RECORDS FOR THE EXERCISE:
------------------------------------------------------------

(** * Inventory: a grid of items, an equipped slot and two running aggregates

    Shallow embedding of [Inventory.cpp].  The class keeps a (possibly
    jagged) [std::vector<std::vector<Item>>], a raw owning pointer to the
    equipped item, a [float] total weight and a [size_t] item count.

    - [size_t] is a 64-bit unsigned integer.  The count, the one [size_t]
      the class does arithmetic on, is a [Z] with the wrap-around of [++]
      and [--] written out; row and column indices are only ever compared
      with sizes and are natural numbers.
    - [float] is IEEE-754 binary32, taken from the Standard Library's
      executable specification of floating-point numbers ([SpecFloat] at
      precision 24 and maximal exponent 128).  The methods only ever add to
      or subtract from the weight, so the embedding is written over a small
      class of weight arithmetics and instantiated at binary32, the
      program's.  A weight has an exact value, an integer number of units;
      an addition rounds when the value of the sum is not the sum of the
      values.
    - [Item*] is an address into a heap of [Item] objects; [delete] removes
      the object from the heap and is undefined on an address that holds
      none.
    - A method is a computation over the receiver object and the heap that
      returns, throws, or runs into undefined behaviour (unchecked
      [operator[]] out of range, [delete] of a dangling pointer). *)

From Stdlib Require Import ZArith Floats.SpecFloat.
From stdpp Require Import gmap list strings relations.

(** ** [size_t] *)

Definition size_t_modulus : Z := 2 ^ 64.

Definition size_t_wrap (z : Z) : Z := (z mod size_t_modulus)%Z.

(** [c++] and [c--] on a [size_t]. *)
Definition size_t_incr (c : Z) : Z := size_t_wrap (c + 1).
Definition size_t_decr (c : Z) : Z := size_t_wrap (c - 1).

(** ** Weight arithmetic *)

Class Weight (W : Type) := {
  w_zero : W;
  w_add : W → W → W;
  w_sub : W → W → W
}.

(** The exact value of a weight, where it has one, as an integer number
    of units that the arithmetic fixes. *)
Class WeightValue (W : Type) := w_val : W → option Z.

Definition add_values (ox oy : option Z) : option Z :=
  x ← ox; y ← oy; Some (x + y)%Z.

(** The exact sum of the values of a sequence of weights. *)
Definition sum_values {W : Type} `{WeightValue W} (ws : list W) : option Z :=
  foldr (λ x acc, add_values (w_val x) acc) (Some 0%Z) ws.

(** C++ [float]: binary32. *)
Definition float : Type := spec_float.

Definition float_prec : Z := 24.
Definition float_emax : Z := 128.

(** The [float] nearest to an integer literal. *)
Definition float_of_Z (z : Z) : float :=
  binary_normalize float_prec float_emax z 0 false.

#[global] Instance float_weight : Weight float := {|
  w_zero := S754_zero false;
  w_add := SFadd float_prec float_emax;
  w_sub := SFsub float_prec float_emax
|}.

(** The value of a finite binary32 number, [(-1)^s * m * 2^e], in units of
    [2 ^ -149], the least positive binary32 number; infinities and NaN
    have none. *)
Definition float_units (x : float) : option Z :=
  match x with
  | S754_zero _ => Some 0%Z
  | S754_finite s m e =>
      if (-149 <=? e)%Z
      then Some (if s then - (Z.pos m * 2 ^ (e + 149)) else Z.pos m * 2 ^ (e + 149))%Z
      else None
  | S754_infinity _ => None
  | S754_nan => None
  end.

#[global] Instance float_value : WeightValue float := float_units.

(** ** Items *)

(** Modelled from the spec: [Item] and its type enumeration are declared in a
    header that is not among the sources.  The spec fixes a [type]
    discriminator with a distinguished NONE variant and a [weight]; the
    other enumerators are kept as opaque tags. *)
Inductive ItemType : Type :=
  | NONE
  | OTHER (tag : N).

#[global] Instance ItemType_eq_dec : EqDecision ItemType.
Proof. solve_decision. Defined.

Module Item.
Record t (W : Type) : Type := mk {
  type_ : ItemType;
  weight_ : W
}.
#[global] Arguments mk {W} type_ weight_.
#[global] Arguments type_ {W} _.
#[global] Arguments weight_ {W} _.

(** Modelled from the spec: the default-constructed [Item()] is a
    NONE-type item (the default grid is "a 10×10 grid of NONE-type
    items"); its weight is taken to be zero. *)
Definition default {W} `{Weight W} : t W := mk NONE w_zero.
End Item.

Abbreviation Item := Item.t.

(** ** Pointers, exceptions, outcomes *)

Definition ptr : Type := N.
Definition nullptr : ptr := 0%N.

Inductive exception : Type :=
  | out_of_range (what : string).
(** * icmpenguin: the probe engine of [ProbeManager.cpp]

    A shallow embedding of the C++ probe engine (class [ProbeManager] and the
    JNI result marshalling of [trigger_callback]) together with the
    properties of its packet builder, probe table, receiver and
    completion sweep.

    Conventions of the embedding.
    - A C [int] is a [Z]; where the source narrows a value (to [uint16_t]
      in [htons], to [int] after [long] arithmetic) the wrap-around is
      written out.  [long] is the 64-bit type of the LP64 Android ABIs.
    - A [std::vector<uint8_t>] is a [list Z] of bytes.
    - [std::unordered_map<int, ProbeContext>] is a [gmap Z ProbeContext].
    - Every region run under [probes_mutex] is one atomic function on the
      engine state; what the kernel answers to a system call is an
      argument of the function that makes the call.
    - The injected [trigger_callback] is recorded in [callback_log]:
      one entry, a snapshot of the probe record, per invocation. *)

From stdpp Require Import gmap strings list fin_maps.
From Stdlib Require Import ZArith Lia.

Open Scope Z_scope.

(** ** Constants of [ProbeManager.h] and of the Linux headers *)

Definition SEND_PROBE_ERROR : Z := -1.
Definition SEND_PROBE_SUCCESS : Z := 0.
Definition ICMP_HEADER_SIZE : Z := 8.
Definition INCOMING_BUFFER_SIZE : Z := 2048.
Definition DEFAULT_SEND_TIMEOUT : Z := 1000.
Definition IPV4_OVERHEAD : Z := 20.
Definition IPV6_OVERHEAD : Z := 40.
Definition UDP_OVERHEAD : Z := 8.

Definition AF_INET : Z := 2.
Definition AF_INET6 : Z := 10.
Definition IPPROTO_ICMP : Z := 1.
Definition IPPROTO_UDP : Z := 17.
Definition IPPROTO_ICMPV6 : Z := 58.
Definition ICMP_ECHO : Z := 8.
Definition ICMPV6_ECHO_REQUEST : Z := 128.
Definition EMSGSIZE : Z := 90.
Definition ECONNREFUSED : Z := 111.
Definition EHOSTUNREACH : Z := 113.
Definition ENETUNREACH : Z := 101.
Definition MSG_ERRQUEUE : Z := 8192.
Definition SOL_IP : Z := 0.
Definition SOL_IPV6 : Z := 41.
Definition IP_TTL : Z := 2.
Definition IP_RECVERR : Z := 11.
Definition IPV6_RECVERR : Z := 25.
Definition IPV6_HOPLIMIT : Z := 52.

(** [enum class ProbeType { ICMP = 1, UDP = 2 }].  The JNI entry point
    builds it with [static_cast<ProbeType>(jint)], and the engine only ever
    compares it with the two enumerators, so it is kept as its underlying
    integer. *)
Definition ProbeType : Type := Z.
Definition ICMP : ProbeType := 1.
Definition UDP : ProbeType := 2.

Inductive ProbeStatus : Type :=
| WAITING | SUCCESS | TIMEOUT | ERROR | FATAL_ERROR.

#[global] Instance ProbeStatus_eq_dec : EqDecision ProbeStatus.
Proof. solve_decision. Defined.

(** ** Time values *)

Record timeval : Type := { tv_sec : Z; tv_usec : Z }.

(** The [timersub] macro of <sys/time.h>. *)
Definition timersub (a b : timeval) : timeval :=
  let sec := tv_sec a - tv_sec b in
  let usec := tv_usec a - tv_usec b in
  if usec <? 0
  then {| tv_sec := sec - 1; tv_usec := usec + 1000000 |}
  else {| tv_sec := sec; tv_usec := usec |}.

(** [#define TIMEVAL_TO_MS(x) ((x.tv_sec*1000)+(x.tv_usec/1000))]; C
    division truncates. *)
Definition TIMEVAL_TO_MS (x : timeval) : Z :=
  tv_sec x * 1000 + Z.quot (tv_usec x) 1000.

Definition TIMEVAL_TO_USEC (x : timeval) : Z :=
  tv_sec x * 1000000 + tv_usec x.

(** Conversion of a [long] to [int]: reduction modulo 2^32 into the signed
    range. *)
Definition to_int (x : Z) : Z := (x + 2147483648) mod 4294967296 - 2147483648.

(** ** Probe records *)

Record ProbeContext : Type := {
  id : Z;
  remote_ip : string;
  offender : string;
  packet_data : list Z;
  reply_data : list Z;
  ttl : Z;
  reply_ttl : Z;
  timeout : Z;
  overhead : Z;
  probe_type : ProbeType;
  tv_sent : timeval;
  tv_received : timeval;
  tv_diff : timeval;
  sequence : Z;
  error_msg : string;
  err_no : Z;
  err_code : Z;
  err_type : Z;
  err_info : Z;
  status : ProbeStatus
}.

Definition tv_zero : timeval := {| tv_sec := 0; tv_usec := 0 |}.

(** A value-initialised record, as [probes[fd]] creates for a missing key
    and as the designated initialiser of [send_probe] leaves the fields it
    does not name. *)
Definition ProbeContext_zero : ProbeContext :=
  {| id := 0; remote_ip := ""; offender := ""; packet_data := [];
     reply_data := []; ttl := 0; reply_ttl := 0; timeout := 0;
     overhead := 0; probe_type := 0; tv_sent := tv_zero;
     tv_received := tv_zero; tv_diff := tv_zero; sequence := 0;
     error_msg := ""; err_no := 0; err_code := 0; err_type := 0;
     err_info := 0; status := WAITING |}.

(** Field assignments [probe.f = v]. *)
Definition set_status (v : ProbeStatus) (p : ProbeContext) : ProbeContext :=
  {| id := id p; remote_ip := remote_ip p; offender := offender p;
     packet_data := packet_data p; reply_data := reply_data p; ttl := ttl p;
     reply_ttl := reply_ttl p; timeout := timeout p; overhead := overhead p;
     probe_type := probe_type p; tv_sent := tv_sent p;
     tv_received := tv_received p; tv_diff := tv_diff p;
     sequence := sequence p; error_msg := error_msg p; err_no := err_no p;
     err_code := err_code p; err_type := err_type p; err_info := err_info p;
     status := v |}.

Definition set_packet_data (v : list Z) (p : ProbeContext) : ProbeContext :=
  {| id := id p; remote_ip := remote_ip p; offender := offender p;
     packet_data := v; reply_data := reply_data p; ttl := ttl p;
     reply_ttl := reply_ttl p; timeout := timeout p; overhead := overhead p;
     probe_type := probe_type p; tv_sent := tv_sent p;
     tv_received := tv_received p; tv_diff := tv_diff p;
     sequence := sequence p; error_msg := error_msg p; err_no := err_no p;
     err_code := err_code p; err_type := err_type p; err_info := err_info p;
     status := status p |}.

Definition set_reply_data (v : list Z) (p : ProbeContext) : ProbeContext :=
  {| id := id p; remote_ip := remote_ip p; offender := offender p;
     packet_data := packet_data p; reply_data := v; ttl := ttl p;
     reply_ttl := reply_ttl p; timeout := timeout p; overhead := overhead p;
     probe_type := probe_type p; tv_sent := tv_sent p;
     tv_received := tv_received p; tv_diff := tv_diff p;
     sequence := sequence p; error_msg := error_msg p; err_no := err_no p;
     err_code := err_code p; err_type := err_type p; err_info := err_info p;
     status := status p |}.

Definition set_reply_ttl (v : Z) (p : ProbeContext) : ProbeContext :=
  {| id := id p; remote_ip := remote_ip p; offender := offender p;
     packet_data := packet_data p; reply_data := reply_data p; ttl := ttl p;
     reply_ttl := v; timeout := timeout p; overhead := overhead p;
     probe_type := probe_type p; tv_sent := tv_sent p;
     tv_received := tv_received p; tv_diff := tv_diff p;
     sequence := sequence p; error_msg := error_msg p; err_no := err_no p;
     err_code := err_code p; err_type := err_type p; err_info := err_info p;
     status := status p |}.

Definition set_tv_sent (v : timeval) (p : ProbeContext) : ProbeContext :=
  {| id := id p; remote_ip := remote_ip p; offender := offender p;
     packet_data := packet_data p; reply_data := reply_data p; ttl := ttl p;
     reply_ttl := reply_ttl p; timeout := timeout p; overhead := overhead p;
     probe_type := probe_type p; tv_sent := v;
     tv_received := tv_received p; tv_diff := tv_diff p;
     sequence := sequence p; error_msg := error_msg p; err_no := err_no p;
     err_code := err_code p; err_type := err_type p; err_info := err_info p;
     status := status p |}.

Definition set_tv_received (v : timeval) (p : ProbeContext) : ProbeContext :=
  {| id := id p; remote_ip := remote_ip p; offender := offender p;
     packet_data := packet_data p; reply_data := reply_data p; ttl := ttl p;
     reply_ttl := reply_ttl p; timeout := timeout p; overhead := overhead p;
     probe_type := probe_type p; tv_sent := tv_sent p;
     tv_received := v; tv_diff := tv_diff p;
     sequence := sequence p; error_msg := error_msg p; err_no := err_no p;
     err_code := err_code p; err_type := err_type p; err_info := err_info p;
     status := status p |}.

Definition set_tv_diff (v : timeval) (p : ProbeContext) : ProbeContext :=
  {| id := id p; remote_ip := remote_ip p; offender := offender p;
     packet_data := packet_data p; reply_data := reply_data p; ttl := ttl p;
     reply_ttl := reply_ttl p; timeout := timeout p; overhead := overhead p;
     probe_type := probe_type p; tv_sent := tv_sent p;
     tv_received := tv_received p; tv_diff := v;
     sequence := sequence p; error_msg := error_msg p; err_no := err_no p;
     err_code := err_code p; err_type := err_type p; err_info := err_info p;
     status := status p |}.

Definition set_error_msg (v : string) (p : ProbeContext) : ProbeContext :=
  {| id := id p; remote_ip := remote_ip p; offender := offender p;
     packet_data := packet_data p; reply_data := reply_data p; ttl := ttl p;
     reply_ttl := reply_ttl p; timeout := timeout p; overhead := overhead p;
     probe_type := probe_type p; tv_sent := tv_sent p;
     tv_received := tv_received p; tv_diff := tv_diff p;
     sequence := sequence p; error_msg := v; err_no := err_no p;
     err_code := err_code p; err_type := err_type p; err_info := err_info p;
     status := status p |}.

(** The five assignments made for an extended-error control message. *)
Definition set_error (off : string) (eno ecode etype einfo : Z)
    (p : ProbeContext) : ProbeContext :=
  {| id := id p; remote_ip := remote_ip p; offender := off;
     packet_data := packet_data p; reply_data := reply_data p; ttl := ttl p;
     reply_ttl := reply_ttl p; timeout := timeout p; overhead := overhead p;
     probe_type := probe_type p; tv_sent := tv_sent p;
     tv_received := tv_received p; tv_diff := tv_diff p;
     sequence := sequence p; error_msg := error_msg p; err_no := eno;
     err_code := ecode; err_type := etype; err_info := einfo;
     status := status p |}.

(** ** Packet builder *)

(** [htons] on a little-endian host: narrow to 16 bits, swap the bytes. *)
Definition htons (x : Z) : Z :=
  let v := x mod 65536 in
  Z.lor (Z.shiftl (Z.land v 255) 8) (Z.shiftr v 8).

(** Store of a [uint16_t] at byte offset [off] of little-endian memory. *)
Definition store16 (off : nat) (v : Z) (mem : list Z) : list Z :=
  <[S off := Z.land (Z.shiftr v 8) 255]> (<[off := Z.land v 255]> mem).

(** [memcpy(dst + off, src, n)], for [n] bytes that [src] has and [dst]
    has room for, as in every call the engine makes. *)
Definition memcpy (dst : list Z) (off : nat) (src : list Z) (n : nat) : list Z :=
  take off dst ++ take n src ++ drop (off + n) dst.

(** The pattern loop
    [for (int i = data_offset; i < packet_size; i += pattern_len)].
    [fuel] bounds the number of iterations; [None] means the bound was
    reached with the loop condition still true. *)
Fixpoint fill_pattern (fuel : nat) (data : list Z) (i packet_size : Z)
    (pattern : list Z) (pattern_len : Z) : option (list Z) :=
  if i <? packet_size then
    match fuel with
    | O => None
    | S fuel' =>
        let chunk_size := packet_size - i in
        let chunk_size :=
          if chunk_size >? pattern_len then pattern_len else chunk_size in
        fill_pattern fuel'
          (memcpy data (Z.to_nat i) pattern (Z.to_nat chunk_size))
          (i + pattern_len) packet_size pattern pattern_len
    end
  else Some data.

(** The two header layouts: [struct icmphdr] and [struct icmp6hdr] both have
    type at byte 0, code at byte 1, the checksum at bytes 2-3, and the echo
    identifier and sequence at bytes 4-5 and 6-7. *)
Definition write_echo_header (type : Z) (ident seq : Z) (data : list Z) : list Z :=
  store16 6 (htons seq) (store16 4 (htons ident) (<[1%nat := 0]> (<[0%nat := type]> data))).

(** [ProbeManager::init_packet_data].  [ident] and [family] are the members
    [ident] and [remote_addr.ss_family] it reads.  [None]: [resize] was
    given a negative size (converted to a [size_t] above [max_size], it
    throws [std::length_error]), or the pattern loop did not finish. *)
Definition init_packet_data (ident family : Z) (probe : ProbeContext)
    (size : Z) (pattern : list Z) (pattern_len : Z) : option ProbeContext :=
  let data_offset := if decide (probe_type probe = ICMP) then ICMP_HEADER_SIZE else 0 in
  let packet_size :=
    if decide (probe_type probe = ICMP) then
      if size <? ICMP_HEADER_SIZE then ICMP_HEADER_SIZE else size
    else size in
  if packet_size <? 0 then None else
  let data := replicate (Z.to_nat packet_size) 0 in
  let data :=
    if decide (probe_type probe = ICMP) then
      if decide (family = AF_INET)
      then write_echo_header ICMP_ECHO ident (sequence probe) data
      else write_echo_header ICMPV6_ECHO_REQUEST ident (sequence probe) data
    else data in
  if pattern_len >? 0 then
    match fill_pattern (Z.to_nat packet_size) data data_offset packet_size
            pattern pattern_len with
    | Some data' => Some (set_packet_data data' probe)
    | None => None
    end
  else Some (set_packet_data data probe).

(** ** Engine state *)

(** The part of a [sockaddr_storage] the engine touches, seen through
    [sockaddr_in] / [sockaddr_in6]: family, port (network byte order) and
    address bytes. *)
Record sockaddr_storage : Type := {
  ss_family : Z;
  sin_port : Z;
  sin_addr : list Z
}.

Definition set_sin_port (v : Z) (a : sockaddr_storage) : sockaddr_storage :=
  {| ss_family := ss_family a; sin_port := v; sin_addr := sin_addr a |}.

(** One [sendto] call: descriptor, destination, payload. *)
Record datagram_sent : Type := {
  sent_fd : Z;
  sent_to : sockaddr_storage;
  sent_payload : list Z
}.
(** *** C9 *)

Lemma cylinder_func_eq (radius height : F) (dx dy : Z) (tc bc : bool) :
  cylinder_func radius height dx dy tc bc
  = Ok (edges_to_vertices (make_triangle_edges (set_matrix
          (grow (Geometry_new dx dy)
             (frustum_vertices (of_int 1) (sanitize_top_radius (of_int 1))
                (of_int 1) (Z.max dx 3) (Z.max dy 1) bc tc)
             (frustum_normals (of_int 1) (sanitize_top_radius (of_int 1))
                (of_int 1) (Z.max dx 3) (Z.max dy 1) bc tc)
             (frustum_uvs (Z.max dx 3) (Z.max dy 1) bc tc)
             (frustum_faces (Z.max dx 3) (Z.max dy 1) bc tc))
          (scale_transform radius height radius)))).
Proof.
  unfold cylinder_func. rewrite truncated_cone_eq. cbn [bind].
  unfold sanitize_height, sanitize_bottom_radius, sanitize_top_radius,
    sanitize_detail_x, sanitize_detail_y.
  destruct (fleb (of_int 1) (of_int 0)); reflexivity.
Qed.

Lemma cone_func_eq (radius height : F) (dx dy : Z) (cap : bool) :
  cone_func radius height dx dy cap
  = Ok (set_matrix (edges_to_vertices (make_triangle_edges
          (grow (Geometry_new dx dy)
             (frustum_vertices (of_int 1) (of_int 0) (of_int 1)
                (Z.max dx 3) (Z.max dy 1) cap false)
             (frustum_normals (of_int 1) (of_int 0) (of_int 1)
                (Z.max dx 3) (Z.max dy 1) cap false)
             (frustum_uvs (Z.max dx 3) (Z.max dy 1) cap false)
             (frustum_faces (Z.max dx 3) (Z.max dy 1) cap false))))
          (scale_transform radius height radius)).
Proof.
  unfold cone_func. rewrite truncated_cone_eq. cbn [bind].
  unfold sanitize_height, sanitize_bottom_radius, sanitize_top_radius,
    sanitize_detail_x, sanitize_detail_y.
  destruct (fleb (of_int 1) (of_int 0)), (fltb (of_int 0) (of_int 0));
    reflexivity.
Qed.

(** C9. The mesh [truncated_cone] returns stores the caller's raw
    [detail_x] and [detail_y], while its rings are laid out with the floored
    counts: [ring_count (max detail_y 1)] rings of [max detail_x 3] vertices.
    The stored fields agree with the floored ones exactly when
    [detail_x >= 3], respectively [detail_y >= 1].  [cylinder] and [cone]
    return meshes with the same fields and the same ring layout. *)
Theorem truncated_cone_stores_raw_detail (b t h radius height : F)
    (dx dy : Z) (bc tc : bool) (r : renderer) :
  exists g gcyl gcone : Geometry,
    truncated_cone b t h dx dy bc tc = Ok g
    /\ detail_x g = dx /\ detail_y g = dy
    /\ len (vertices g) = ring_count (Z.max dy 1) bc tc * Z.max dx 3
    /\ (detail_x g =? Z.max dx 3) = (3 <=? dx)
    /\ (detail_y g =? Z.max dy 1) = (1 <=? dy)
    /\ cylinder radius height dx dy tc bc r = Ok (gcyl, r ++ [gcyl])
    /\ detail_x gcyl = dx /\ detail_y gcyl = dy
    /\ len (vertices gcyl) = ring_count (Z.max dy 1) bc tc * Z.max dx 3
    /\ cone radius height dx dy bc r = Ok (gcone, r ++ [gcone])
    /\ detail_x gcone = dx /\ detail_y gcone = dy
    /\ len (vertices gcone) = ring_count (Z.max dy 1) bc false * Z.max dx 3.
Proof.
  do 3 eexists.
  split; [apply truncated_cone_eq|].
  cbn [detail_x detail_y vertices grow Geometry_new app].
  split; [reflexivity|]. split; [reflexivity|].
  split; [apply length_frustum_vertices; unfold sanitize_detail_x,
            sanitize_detail_y; lia|].
  split; [destruct (Z.eqb_spec dx (Z.max dx 3)), (Z.leb_spec 3 dx); lia|].
  split; [destruct (Z.eqb_spec dy (Z.max dy 1)), (Z.leb_spec 1 dy); lia|].
  split; [apply draw_on_return_ok, cylinder_func_eq|].
  cbn [detail_x detail_y vertices grow Geometry_new app edges_to_vertices
         make_triangle_edges set_matrix].
  split; [reflexivity|]. split; [reflexivity|].
  split; [apply length_frustum_vertices; lia|].
  split; [apply draw_on_return_ok, cone_func_eq|].
  cbn [detail_x detail_y vertices grow Geometry_new app edges_to_vertices
         make_triangle_edges set_matrix].
  split; [reflexivity|]. split; [reflexivity|].
  apply length_frustum_vertices; lia.
Qed.
(** * gbdxtools.ipe.util: georeferencing transforms and TOA calibration

    A shallow embedding of [src/gbdxtools/ipe/util.py] (Python 2):
    - [RatPolyTransform], the rational-polynomial (RPC) transform,
    - [AffineTransform], the affine transform built on the [affine] package,
    - [calc_toa_gain_offset] and [calc_toa_gain_offset_new], the
      top-of-atmosphere calibration for the two metadata shapes,
    - [mkdir_p], on a model of the directory tree.

    Numbers are kept abstract (class [Number]): every structural theorem
    holds whatever the arithmetic is, IEEE doubles included.  The algebraic
    theorems name the exact-arithmetic laws they use ([ExactRing],
    [ExactField]) as hypotheses; rounding is not modelled.

    numpy arrays are nested lists.  An array with a zero-length axis keeps
    no record of the axes below it, so the theorems are stated for arrays
    without zero-length axes. *)

From Stdlib Require Import ZArith List String Ascii Bool Lia Ring Field.
From Stdlib Require Import QArith Qcanon.
From stdpp Require Import base option list strings gmap.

------------------------------------------------------------

All lines above from the line with "mk NONE w_zero." through the line with "Definition IPV6_HOPLIMIT : Z := 52.", both included, are to be set down exactly, with nothing else.

REPLY TO THE EXERCISE:
Definition default {W} `{Weight W} : t W := mk NONE w_zero.
End Item.

Abbreviation Item := Item.t.

(** ** Pointers, exceptions, outcomes *)

Definition ptr : Type := N.
Definition nullptr : ptr := 0%N.

Inductive exception : Type :=
  | out_of_range (what : string).
(** * icmpenguin: the probe engine of [ProbeManager.cpp]

    A shallow embedding of the C++ probe engine (class [ProbeManager] and the
    JNI result marshalling of [trigger_callback]) together with the
    properties of its packet builder, probe table, receiver and
    completion sweep.

    Conventions of the embedding.
    - A C [int] is a [Z]; where the source narrows a value (to [uint16_t]
      in [htons], to [int] after [long] arithmetic) the wrap-around is
      written out.  [long] is the 64-bit type of the LP64 Android ABIs.
    - A [std::vector<uint8_t>] is a [list Z] of bytes.
    - [std::unordered_map<int, ProbeContext>] is a [gmap Z ProbeContext].
    - Every region run under [probes_mutex] is one atomic function on the
      engine state; what the kernel answers to a system call is an
      argument of the function that makes the call.
    - The injected [trigger_callback] is recorded in [callback_log]:
      one entry, a snapshot of the probe record, per invocation. *)

From stdpp Require Import gmap strings list fin_maps.
From Stdlib Require Import ZArith Lia.

Open Scope Z_scope.

(** ** Constants of [ProbeManager.h] and of the Linux headers *)

Definition SEND_PROBE_ERROR : Z := -1.
Definition SEND_PROBE_SUCCESS : Z := 0.
Definition ICMP_HEADER_SIZE : Z := 8.
Definition INCOMING_BUFFER_SIZE : Z := 2048.
Definition DEFAULT_SEND_TIMEOUT : Z := 1000.
Definition IPV4_OVERHEAD : Z := 20.
Definition IPV6_OVERHEAD : Z := 40.
Definition UDP_OVERHEAD : Z := 8.

Definition AF_INET : Z := 2.
Definition AF_INET6 : Z := 10.
Definition IPPROTO_ICMP : Z := 1.
Definition IPPROTO_UDP : Z := 17.
Definition IPPROTO_ICMPV6 : Z := 58.
Definition ICMP_ECHO : Z := 8.
Definition ICMPV6_ECHO_REQUEST : Z := 128.
Definition EMSGSIZE : Z := 90.
Definition ECONNREFUSED : Z := 111.
Definition EHOSTUNREACH : Z := 113.
Definition ENETUNREACH : Z := 101.
Definition MSG_ERRQUEUE : Z := 8192.
Definition SOL_IP : Z := 0.
Definition SOL_IPV6 : Z := 41.
Definition IP_TTL : Z := 2.
Definition IP_RECVERR : Z := 11.
Definition IPV6_RECVERR : Z := 25.
Definition IPV6_HOPLIMIT : Z := 52.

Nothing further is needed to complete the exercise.